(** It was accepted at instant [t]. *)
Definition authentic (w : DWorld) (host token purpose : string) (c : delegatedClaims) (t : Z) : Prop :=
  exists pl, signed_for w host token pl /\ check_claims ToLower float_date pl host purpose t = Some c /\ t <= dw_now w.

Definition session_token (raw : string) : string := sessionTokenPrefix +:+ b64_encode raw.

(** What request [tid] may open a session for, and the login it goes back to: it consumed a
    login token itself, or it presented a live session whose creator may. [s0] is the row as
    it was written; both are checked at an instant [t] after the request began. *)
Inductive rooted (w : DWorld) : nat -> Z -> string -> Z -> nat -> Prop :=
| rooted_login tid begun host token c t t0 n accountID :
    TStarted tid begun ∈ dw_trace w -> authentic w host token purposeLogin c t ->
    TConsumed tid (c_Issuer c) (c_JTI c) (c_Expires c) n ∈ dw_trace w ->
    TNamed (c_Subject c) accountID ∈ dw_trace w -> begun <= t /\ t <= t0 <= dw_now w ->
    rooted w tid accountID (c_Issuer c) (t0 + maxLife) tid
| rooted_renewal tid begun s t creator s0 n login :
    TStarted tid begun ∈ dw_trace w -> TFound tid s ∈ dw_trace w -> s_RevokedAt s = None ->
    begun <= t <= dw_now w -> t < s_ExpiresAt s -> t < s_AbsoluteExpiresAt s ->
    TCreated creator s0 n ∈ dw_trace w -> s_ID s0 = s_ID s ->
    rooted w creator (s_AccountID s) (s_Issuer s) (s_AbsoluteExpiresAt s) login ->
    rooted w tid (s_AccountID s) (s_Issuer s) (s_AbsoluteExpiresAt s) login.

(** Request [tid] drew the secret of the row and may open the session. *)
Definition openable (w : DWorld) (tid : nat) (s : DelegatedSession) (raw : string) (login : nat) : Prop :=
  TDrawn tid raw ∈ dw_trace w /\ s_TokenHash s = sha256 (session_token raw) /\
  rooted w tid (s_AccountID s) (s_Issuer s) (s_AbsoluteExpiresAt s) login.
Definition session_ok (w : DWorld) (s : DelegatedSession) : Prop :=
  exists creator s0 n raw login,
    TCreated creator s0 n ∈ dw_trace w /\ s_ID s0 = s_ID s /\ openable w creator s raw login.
——
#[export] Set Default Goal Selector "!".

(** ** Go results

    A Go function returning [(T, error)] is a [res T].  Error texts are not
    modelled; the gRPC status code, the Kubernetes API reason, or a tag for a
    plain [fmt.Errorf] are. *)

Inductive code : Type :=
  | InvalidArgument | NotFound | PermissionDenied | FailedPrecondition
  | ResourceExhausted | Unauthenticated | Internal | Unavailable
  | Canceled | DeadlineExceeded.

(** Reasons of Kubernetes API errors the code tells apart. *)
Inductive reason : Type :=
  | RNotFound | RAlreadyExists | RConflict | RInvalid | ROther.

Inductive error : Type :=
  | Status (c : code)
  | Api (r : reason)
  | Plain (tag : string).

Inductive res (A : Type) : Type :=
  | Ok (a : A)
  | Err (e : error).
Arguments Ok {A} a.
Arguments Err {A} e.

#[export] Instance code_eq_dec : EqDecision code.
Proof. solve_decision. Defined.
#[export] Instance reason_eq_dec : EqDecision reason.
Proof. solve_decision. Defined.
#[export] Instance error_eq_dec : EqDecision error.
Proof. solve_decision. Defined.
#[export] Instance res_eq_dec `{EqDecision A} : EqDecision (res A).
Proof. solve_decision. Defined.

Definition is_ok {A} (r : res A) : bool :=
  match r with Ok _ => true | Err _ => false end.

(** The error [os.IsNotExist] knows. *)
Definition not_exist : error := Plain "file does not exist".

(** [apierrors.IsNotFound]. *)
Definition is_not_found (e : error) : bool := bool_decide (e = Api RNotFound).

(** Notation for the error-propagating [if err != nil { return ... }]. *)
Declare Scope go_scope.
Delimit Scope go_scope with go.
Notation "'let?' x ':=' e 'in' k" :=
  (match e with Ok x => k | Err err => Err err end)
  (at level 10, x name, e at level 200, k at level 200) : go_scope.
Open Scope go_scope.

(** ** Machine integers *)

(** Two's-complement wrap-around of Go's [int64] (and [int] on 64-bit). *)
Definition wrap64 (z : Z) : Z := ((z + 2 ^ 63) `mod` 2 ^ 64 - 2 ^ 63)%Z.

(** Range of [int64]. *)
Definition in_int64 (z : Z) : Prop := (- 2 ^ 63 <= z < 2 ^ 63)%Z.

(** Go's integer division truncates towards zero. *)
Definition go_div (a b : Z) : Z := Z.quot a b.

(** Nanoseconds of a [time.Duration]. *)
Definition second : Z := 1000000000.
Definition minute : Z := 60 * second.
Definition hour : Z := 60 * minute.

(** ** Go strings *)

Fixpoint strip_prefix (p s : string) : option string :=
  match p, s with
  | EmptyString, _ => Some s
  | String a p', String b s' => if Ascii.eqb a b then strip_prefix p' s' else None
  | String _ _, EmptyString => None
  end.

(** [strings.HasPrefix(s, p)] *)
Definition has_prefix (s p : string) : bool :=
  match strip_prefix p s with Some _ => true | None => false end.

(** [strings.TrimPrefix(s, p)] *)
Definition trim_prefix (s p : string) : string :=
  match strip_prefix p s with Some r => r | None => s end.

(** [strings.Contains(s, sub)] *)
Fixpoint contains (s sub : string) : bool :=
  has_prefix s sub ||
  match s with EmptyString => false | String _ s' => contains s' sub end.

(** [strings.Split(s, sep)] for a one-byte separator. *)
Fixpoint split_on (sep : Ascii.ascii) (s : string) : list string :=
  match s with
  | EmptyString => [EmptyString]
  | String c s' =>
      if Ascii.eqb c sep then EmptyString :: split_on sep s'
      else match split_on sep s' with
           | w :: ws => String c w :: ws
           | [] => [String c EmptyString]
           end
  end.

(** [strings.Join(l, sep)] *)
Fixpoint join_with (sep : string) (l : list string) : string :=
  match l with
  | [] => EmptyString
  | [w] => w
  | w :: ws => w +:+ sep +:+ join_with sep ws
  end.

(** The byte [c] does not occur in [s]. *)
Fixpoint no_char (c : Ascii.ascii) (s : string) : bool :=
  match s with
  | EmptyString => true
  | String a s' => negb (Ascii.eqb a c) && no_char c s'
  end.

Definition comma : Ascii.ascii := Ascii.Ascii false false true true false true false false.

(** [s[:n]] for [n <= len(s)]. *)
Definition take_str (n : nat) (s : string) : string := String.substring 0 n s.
——
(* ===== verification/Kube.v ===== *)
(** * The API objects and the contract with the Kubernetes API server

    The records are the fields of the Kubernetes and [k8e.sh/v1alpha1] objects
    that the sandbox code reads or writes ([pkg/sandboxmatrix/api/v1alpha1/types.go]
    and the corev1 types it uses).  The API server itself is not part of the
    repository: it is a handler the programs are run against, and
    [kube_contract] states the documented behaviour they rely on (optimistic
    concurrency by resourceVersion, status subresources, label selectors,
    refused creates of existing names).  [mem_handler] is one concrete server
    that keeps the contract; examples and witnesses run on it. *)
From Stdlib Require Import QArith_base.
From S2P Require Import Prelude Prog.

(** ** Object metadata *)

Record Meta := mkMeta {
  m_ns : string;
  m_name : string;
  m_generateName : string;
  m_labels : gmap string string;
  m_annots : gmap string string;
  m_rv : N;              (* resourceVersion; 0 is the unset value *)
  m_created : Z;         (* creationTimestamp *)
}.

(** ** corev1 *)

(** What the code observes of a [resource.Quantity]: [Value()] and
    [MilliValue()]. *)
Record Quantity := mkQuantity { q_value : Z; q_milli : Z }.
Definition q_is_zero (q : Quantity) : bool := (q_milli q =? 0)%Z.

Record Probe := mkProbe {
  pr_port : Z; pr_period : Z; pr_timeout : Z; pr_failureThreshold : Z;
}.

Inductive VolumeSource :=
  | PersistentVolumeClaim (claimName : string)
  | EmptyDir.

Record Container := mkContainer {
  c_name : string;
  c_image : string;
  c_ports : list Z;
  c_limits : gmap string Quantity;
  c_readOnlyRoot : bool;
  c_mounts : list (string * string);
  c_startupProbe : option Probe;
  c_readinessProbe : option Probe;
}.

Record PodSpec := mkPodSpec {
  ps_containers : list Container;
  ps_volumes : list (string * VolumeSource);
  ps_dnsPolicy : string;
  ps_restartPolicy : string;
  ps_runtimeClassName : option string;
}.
——
What you will do
The lines to return are those in the entries above that hold "EqDecision".

Task output
#[export] Instance code_eq_dec : EqDecision code.
#[export] Instance reason_eq_dec : EqDecision reason.
#[export] Instance error_eq_dec : EqDecision error.
#[export] Instance res_eq_dec `{EqDecision A} : EqDecision (res A).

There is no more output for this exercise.